Quando me mudei para a Holanda (Roterdão) resisti durante várias semanas até tomar a decisão de comprar uma bicicleta. Estávamos no outono, os dias começavam a ficar cinzentos, frios e molhados, pelo que pedalar era coisa só tolerada pelos ‘tolinhos’ holandeses.
A minha primeira aventura no país começou por ser a compra de uma bicicleta usada. Cerca de 12 anos depois da minha última vez em duas rodas, a primeira sensação que tive foi... "isto está um pouco instável". Mas a bicicleta era roxa e tinha um cesto na frente, e eu sou emocionalmente responsiva à cor.
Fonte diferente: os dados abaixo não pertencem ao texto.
(** [sendTokenExchangeRequest] *)
Definition sendTokenExchangeRequest (r : tokenExchangeRequest)
  : M (option tokenExchangeResponse * error) :=
  let basicAuth :=
    fmt.Sprintf_s_colon_s (IamClientID (authConfig (tes r)))
                          (IamClientSecret (authConfig (tes r))) in
  request_Set "Authorization"
    (fmt.Sprintf_Basic_s (base64.EncodeToString basicAuth));;
  request_Set "Accept" "application/json";;
  d ← client_Do r;
  let resp := rest.Do_resp d in
  let successV := rest.Do_successV d in
  let errorV := rest.Do_errorV d in
  match rest.Do_err d with
  | Some _ =>
      mret (None,
            util.NewError ErrorUnclassified
              "IAM token exchange request failed" [rest.Do_err d])
  | None =>
      match resp with
      | Some resp' =>
          if decide (rest.StatusCode resp' = 200) then
            mret (Some successV, None)
          else if decide (ErrorMessage errorV ≠ "") then
            let err0 :=
              util.NewError ErrorFailedTokenExchange
                ("IAM token exchange request failed: " +:+ ErrorMessage errorV)
                [errors.New (ErrorDetails errorV +:+ " " +:+
                             Requirements_Code (Requirements errorV) +:+ ": " +:+
                             Requirements_Error (Requirements errorV))] in
            let err1 :=
              if decide (Requirements_Code (Requirements errorV) =
                         "SoftLayer_Exception_User_Customer_AccountLocked")
              then util.NewError ErrorProviderAccountTemporarilyLocked
                     "Infrastructure account is temporarily locked" [err0]
              else err0 in
            mret (None, err1)
          else
            mret (None,
                  util.NewError ErrorUnclassified
                    "Unexpected IAM token exchange response" [])
      | None => panic
      end
  end.
(** * Community playlist maker: a model of [main.py] and its properties

    The script reads channel-point song requests from Twitch and builds a
    Spotify playlist from them.  This file embeds its pipeline

      - [parse_spotify_url]                (main.py, lines 241-259)
      - [TwitchOAuth.start_oauth_flow]     (lines 107-158)
      - [get_song_requests_from_twitch]    (lines 262-342)
      - [create_spotify_playlist]          (lines 345-450)
      - [main]                             (lines 453-485)

    as executable functions and proves the properties its specification
    states about them.

    Conventions.  A Python [str] is a list of characters; characters are the
    code points below 256, on which [lower] and [strip] are Python's.  A JSON
    object received from Twitch is a finite map from keys to Python values.
    A call that may raise returns a [result]; the outside world (the network,
    the browser, the terminal) is an abstract state threaded through the
    calls, and every call to it and every line printed is recorded in a
    trace. *)

From Stdlib Require Import Ascii String List Bool Arith ZArith Lia.
From stdpp Require Import base option list gmap strings.
Import ListNotations.

Local Open Scope list_scope.
Local Open Scope bool_scope.

(** ** Python values *)

Definition str := list ascii.

(** A literal of the source, as a [str]. *)
Definition lit (x : string) : str := list_ascii_of_string x.

(** The scalar values a JSON field can hold. *)
Inductive pyval :=
| PyNone
| PyBool (b : bool)
| PyInt (z : Z)
| PyStr (s : str).
(** C5, as the code has it.  The URL finder returning the one URL of the
    text and the domain splitter the IP address with no suffix, the
    Verdict of the example has the score 83 = 28 (urgency) + 30 (sensitive
    information) + 5 (the six capitals of URGENT) + 20 (IP address in the
    URL), no bonus for the single exclamation mark, the level Dangerous,
    and one link whose problem is "IP address used in URL". *)
Theorem C5_example_verdict `{Python} {W : Type}
    (find_urls : str -> St W (list str))
    (tld_extract : str -> St W Tld.ExtractResult) (w : W) (ext : Tld.ExtractResult) :
  fst (find_urls example_text w) = Return [example_url] ->
  fst (tld_extract example_url (snd (find_urls example_text w))) = Return ext ->
  Tld.domain ext = py "192.168.1.5" ->
  Tld.suffix ext = [] ->
  fst (heuristics_analyze find_urls tld_extract example_text w) = Return example_verdict.
Proof.
  intros Hu Hext Hd Hs.
  rewrite heuristics_analyze_run by discriminate. cbv zeta.
  rewrite example_text_checks.
  assert (PyStr.strip example_text = example_text) as -> by (vm_compute; reflexivity).
  destruct (find_urls example_text w) as [[e|urls] w1]; [discriminate Hu|].
  simpl in Hu, Hext. injection Hu as ->.
  simpl snd. simpl inspect_urls. unfold bind_st.
  assert (normalize example_url = example_url) as -> by (vm_compute; reflexivity).
  destruct (tld_extract example_url w1) as [[e|ext'] w2]; [discriminate Hext|].
  simpl in Hext. injection Hext as ->.
  unfold registrable. rewrite Hs, Hd.
  vm_compute. reflexivity.
Qed.
(** * Aqualyx groundwater analyst: the pollution-index engine

    A shallow embedding of the pollution calculations module
    ([utils/pollutionCalculations]) and of the per-sample map of
    [analyzeData] in the Index page, with the properties of the calculation
    and aggregation engine stated and proved on it.

    JavaScript numbers are IEEE 754 binary64 values.  They are modelled by
    [spec_float] and the operations of the Standard Library's [SpecFloat]
    at precision 53 and maximal exponent 1024: the same bit-level
    algorithms as the hardware, computable inside the logic. *)

From Stdlib Require Import ZArith Lia List Bool Ascii String.
From Stdlib Require Import Floats.SpecFloat.
From Stdlib Require Import DecimalString.
From stdpp Require Import gmap strings.
Import ListNotations.

(** ** JavaScript numbers *)

Module JS.

Definition number : Type := spec_float.

Definition prec : Z := 53.
Definition emax : Z := 1024.

Definition NaN : number := S754_nan.
Definition Infinity : number := S754_infinity false.
Definition neg_Infinity : number := S754_infinity true.
Definition pos_zero : number := S754_zero false.
Definition neg_zero : number := S754_zero true.

Definition add : number -> number -> number := SFadd prec emax.
Definition sub : number -> number -> number := SFsub prec emax.
Definition mul : number -> number -> number := SFmul prec emax.
Definition div : number -> number -> number := SFdiv prec emax.

(** [x > y], [x < y] and [x <= y]; each is false when an operand is NaN. *)
Definition gt (x y : number) : bool := SFltb y x.
Definition lt (x y : number) : bool := SFltb x y.
Definition le (x y : number) : bool := SFleb x y.

Definition isNaN (x : number) : bool :=
  match x with S754_nan => true | _ => false end.

(** The binary64 value nearest to the rational [±n/d], ties to even: the
    correctly rounded quotient of the two integers. *)
Definition nearest (neg : bool) (n d : positive) : number :=
  SFdiv prec emax (S754_finite neg n 0) (S754_finite false d 0).

(** The value of an integer-valued number such as an array length. *)
Definition of_Z (n : Z) : number := binary_normalize prec emax n 0 false.
Definition of_nat (n : nat) : number := of_Z (Z.of_nat n).

(** The value of a decimal literal of the source text: [lit n k] is the
    number denoted by the digits of [n] with the last [k] of them after the
    decimal point, so [lit 1 2] is the literal [0.01] and [lit 15 1] is
    [1.5]. *)
Definition lit (n : N) (k : nat) : number :=
  match n with
  | N0 => pos_zero
  | Npos p => nearest false p (Z.to_pos (10 ^ Z.of_nat k))
  end.

(** *** [Number.prototype.toFixed] and [Number(string)]

    The string [toFixed] returns is kept as the value it spells. *)
Inductive NumericString : Type :=
| Str_NaN
| Str_Infinity (neg : bool)
| Str_Decimal (neg : bool) (n : N) (fractionDigits : nat)
    (* sign, then the digits of [n] with [fractionDigits] of them after
       the point *)
| Str_ToString (x : number).
    (* [x >= 1e21]: the shortest decimal that reads back as [x] *)

(** Whether the finite value [m * 2^e] is at least [10^21]. *)
Definition at_least_1e21 (m : positive) (e : Z) : bool :=
  if (0 <=? e)%Z then (10 ^ 21 <=? Z.pos m * 2 ^ e)%Z
  else (10 ^ 21 * 2 ^ (- e) <=? Z.pos m)%Z.

(** The integer [n] for which [n / 10^f - m * 2^e] is closest to zero, the
    larger one when there are two. *)
Definition scaled_integer (m : positive) (e : Z) (f : nat) : Z :=
  let p := (10 ^ Z.of_nat f)%Z in
  if (0 <=? e)%Z then (Z.pos m * 2 ^ e * p)%Z
  else ((2 * Z.pos m * p + 2 ^ (- e)) / 2 ^ (1 - e))%Z.

Definition toFixed (x : number) (fractionDigits : nat) : NumericString :=
  match x with
  | S754_nan => Str_NaN
  | S754_infinity s => Str_Infinity s
  | S754_zero _ => Str_Decimal false 0 fractionDigits
  | S754_finite s m e =>
      if at_least_1e21 m e then Str_ToString x
      else Str_Decimal s (Z.to_N (scaled_integer m e fractionDigits)) fractionDigits
  end.

(** [Number] reads a decimal as the nearest binary64 value.  (An engine
    may first cut a decimal of more than 20 significant digits; [toFixed]
    with 1 or 2 digits produces such a decimal only from 1e18 on.) *)
Definition Number (s : NumericString) : number :=
  match s with
  | Str_NaN => NaN
  | Str_Infinity neg => S754_infinity neg
  | Str_Decimal neg N0 _ => S754_zero neg
  | Str_Decimal neg (Npos p) f => nearest neg p (Z.to_pos (10 ^ Z.of_nat f))
  | Str_ToString x => x
  end.

(** *** [Math.max] applied to a spread array *)
Definition max_step (highest x : number) : number :=
  if isNaN highest then NaN
  else if isNaN x then NaN
  else match x, highest with
       | S754_zero false, S754_zero true => x
       | _, _ => if gt x highest then x else highest
       end.

Definition Math_max (args : list number) : number :=
  fold_left max_step args neg_Infinity.

(** *** Strings *)
Definition upper_ascii (c : ascii) : ascii :=
  let n := nat_of_ascii c in
  if (97 <=? n)%nat && (n <=? 122)%nat then ascii_of_nat (n - 32) else c.

Fixpoint toUpperCase (s : string) : string :=
  match s with
  | EmptyString => EmptyString
  | String c rest => String (upper_ascii c) (toUpperCase rest)
  end.

Definition charAt (s : string) (i : nat) : string :=
  match String.get i s with
  | Some c => String c EmptyString
  | None => EmptyString
  end.

Definition slice (s : string) (start : nat) : string :=
  String.substring start (String.length s - start) s.

(** *** How a call ends: with a returned value or a thrown error. *)
Inductive Completion (A : Type) : Type :=
| Return (v : A)
| Throw (error : string).
Arguments Return {A} v.
Arguments Throw {A} error.

End JS.

Declare Scope js_scope.
Delimit Scope js_scope with js.
Infix "+" := JS.add : js_scope.
Infix "-" := JS.sub : js_scope.
Infix "*" := JS.mul : js_scope.
Infix "/" := JS.div : js_scope.
Infix ">?" := JS.gt (at level 70, no associativity) : js_scope.
Infix "<=?" := JS.le (at level 70, no associativity) : js_scope.

Local Open Scope string_scope.

(** ** The pollution calculations module *)

Inductive Status : Type := safe | moderate | danger.

Definition Status_eqb (a b : Status) : bool :=
  match a, b with
  | safe, safe | moderate, moderate | danger, danger => true
  | _, _ => false
  end.

Record PollutionIndices : Type := {
  hpi : JS.number;
  mi : JS.number;
  cd : JS.number;
  status : Status;
  statusLabel : string
}.

Record MetalConcentrations : Type := {
  lead : JS.number;
  cadmium : JS.number;
  arsenic : JS.number;
  chromium : JS.number
}.

(** [keyof MetalConcentrations]. *)
Inductive MetalKey : Type := Klead | Kcadmium | Karsenic | Kchromium.

Definition keyName (k : MetalKey) : string :=
  match k with
  | Klead => "lead"
  | Kcadmium => "cadmium"
  | Karsenic => "arsenic"
  | Kchromium => "chromium"
  end.

(** [metals[metal]]. *)
Definition getMetal (metals : MetalConcentrations) (metal : MetalKey) : JS.number :=
  match metal with
  | Klead => lead metals
  | Kcadmium => cadmium metals
  | Karsenic => arsenic metals
  | Kchromium => chromium metals
  end.

(** An object of type [MetalConcentrations] at run time: the values of its
    four properties, and its own keys in the order in which they were
    created.  [Object.keys(metals)] returns the keys in that order, and the
    loops of the module visit them in that order. *)
Record MetalObject : Type := {
  properties : MetalConcentrations;
  Object_keys : list MetalKey
}.

(** The object written with its properties in the order lead, cadmium,
    arsenic, chromium: the order of the interface, and of the literal that
    [analyzeData] passes to [calculatePollutionIndices].  A record of the
    four values given to a function of the module stands for this object. *)
Definition literal (metals : MetalConcentrations) : MetalObject :=
  {| properties := metals; Object_keys := [Klead; Kcadmium; Karsenic; Kchromium] |}.

Coercion literal : MetalConcentrations >-> MetalObject.

Definition STANDARDS (metal : MetalKey) : JS.number :=
  match metal with
  | Klead => JS.lit 1 2
  | Kcadmium => JS.lit 3 3
  | Karsenic => JS.lit 1 2
  | Kchromium => JS.lit 5 2
  end.

Definition WEIGHTS (metal : MetalKey) : JS.number :=
  match metal with
  | Klead => JS.lit 9 1
  | Kcadmium => JS.lit 10 1
  | Karsenic => JS.lit 10 1
  | Kchromium => JS.lit 8 1
  end.

(** The body of the [forEach] callback of [calculateHPI], as a function
    from the two accumulators before a key to the two after it; [metals]
    holds the property values the callback reads. *)
Definition calculateHPI_step (metals : MetalConcentrations)
    (acc : JS.number * JS.number) (metal : MetalKey) : JS.number * JS.number :=
  let '(weightedSum, totalWeight) := acc in
  let concentration := getMetal metals metal in
  let standard := STANDARDS metal in
  let weight := WEIGHTS metal in
  let subIndex :=
    if (concentration >? standard)%js
    then (JS.lit 100 0 * (concentration - standard) / standard)%js
    else JS.lit 0 0 in
  ((weightedSum + weight * subIndex)%js, (totalWeight + weight)%js).

Definition calculateHPI (metals : MetalObject) : JS.number :=
  let metalKeys := Object_keys metals in
  let '(weightedSum, totalWeight) :=
    fold_left (calculateHPI_step (properties metals)) metalKeys (JS.lit 0 0, JS.lit 0 0) in
  if (totalWeight >? JS.lit 0 0)%js then (weightedSum / totalWeight)%js else JS.lit 0 0.

Definition calculateMI (metals : MetalObject) : JS.number :=
  let metalKeys := Object_keys metals in
  let sum :=
    fold_left
      (fun acc metal => (acc + getMetal (properties metals) metal / STANDARDS metal)%js)
      metalKeys (JS.lit 0 0) in
  (sum / JS.of_nat (List.length metalKeys))%js.

Definition calculateCd (metals : MetalObject) : JS.number :=
  let metalKeys := Object_keys metals in
  fold_left
    (fun acc metal => (acc + getMetal (properties metals) metal / STANDARDS metal)%js)
    metalKeys (JS.lit 0 0).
Lembro-me que nas primeiras semanas não fazia muito mais do que dar voltas ao parque junto a minha casa. Só para sentir o vento na cara. Ou não a sentir a cara de todo, tal era o frio. Lentamente, comecei a levá-la ao supermercado, ao centro da cidade ou para sair à noite.
Hoje, a minha Union é a minha companheira de estrada. Já me viu rir, chorar, cair, ficar completamente ensopada em água ou fazer malabarismos. Sim, quando vou ao supermercado e me esqueço que o cesto não é propriamente grande para tanta mercearia. Já quase caímos na Ponte Erasmus devido ao vento, já me estatelei no meio de uma rotunda com um bolo de aniversário dentro do cesto. O bolo ficou intacto, eu com duas gigantes nódoas negras.
Mas já fiz progressos no país das bicicletas. Consigo conduzir só com uma mão no guiador, já não tremo quando tenho de fintar os carros em cruzamentos ou retomar a marcha quando o semáforo fica verde. Já consigo sentar-me na grelha de trás em andamento. E a chuva deixou de me incomodar. E o vento? Não, a esse nunca me irei habituar.
O mais engraçado é que ainda consigo perdê-la de vista no meio das centenas de bicicletas nos parques de estacionamento. Já contei pelo menos cinco minutos de coração acelerado.
A bicicleta é o "a pé" de quem mora no centro da cidade. Mas ainda mais prática. Por exemplo, ir buscar as crianças ao infantário. São dois? Três? Não há problema, um atrelado resolve. Só um? Uma cadeira especial pode ser colocada na frente da bicicleta. Ir ao supermercado tornou-se menos aborrecido e mais prático. Jantares com amigos, ir ao médico, às compras, ao pão...
Imagine poder ir para o trabalho de bicicleta. Imagine conseguir poupar dinheiro nos transportes públicos. Imagine não ter de se preocupar onde vai ter de estacionar o carro ou com a hora a que fecha o metro. Imagine voltar do trabalho e não lhe apetecer ir ao ginásio. Pode apenas pegar na bicicleta e sair para apanhar vento na cara enquanto se exercita de fato ou tacões.
O meu deslumbramento pela bicicleta na vida diária é tal que, sempre que regresso ao Porto, dou por mim a desejá-la. Em cidades onde tudo foi pensado para estar perto dos moradores, a bicicleta torna-se tão banal quanto libertadora. Não me espanta que os povos do norte de Europa sejam dos mais felizes do mundo.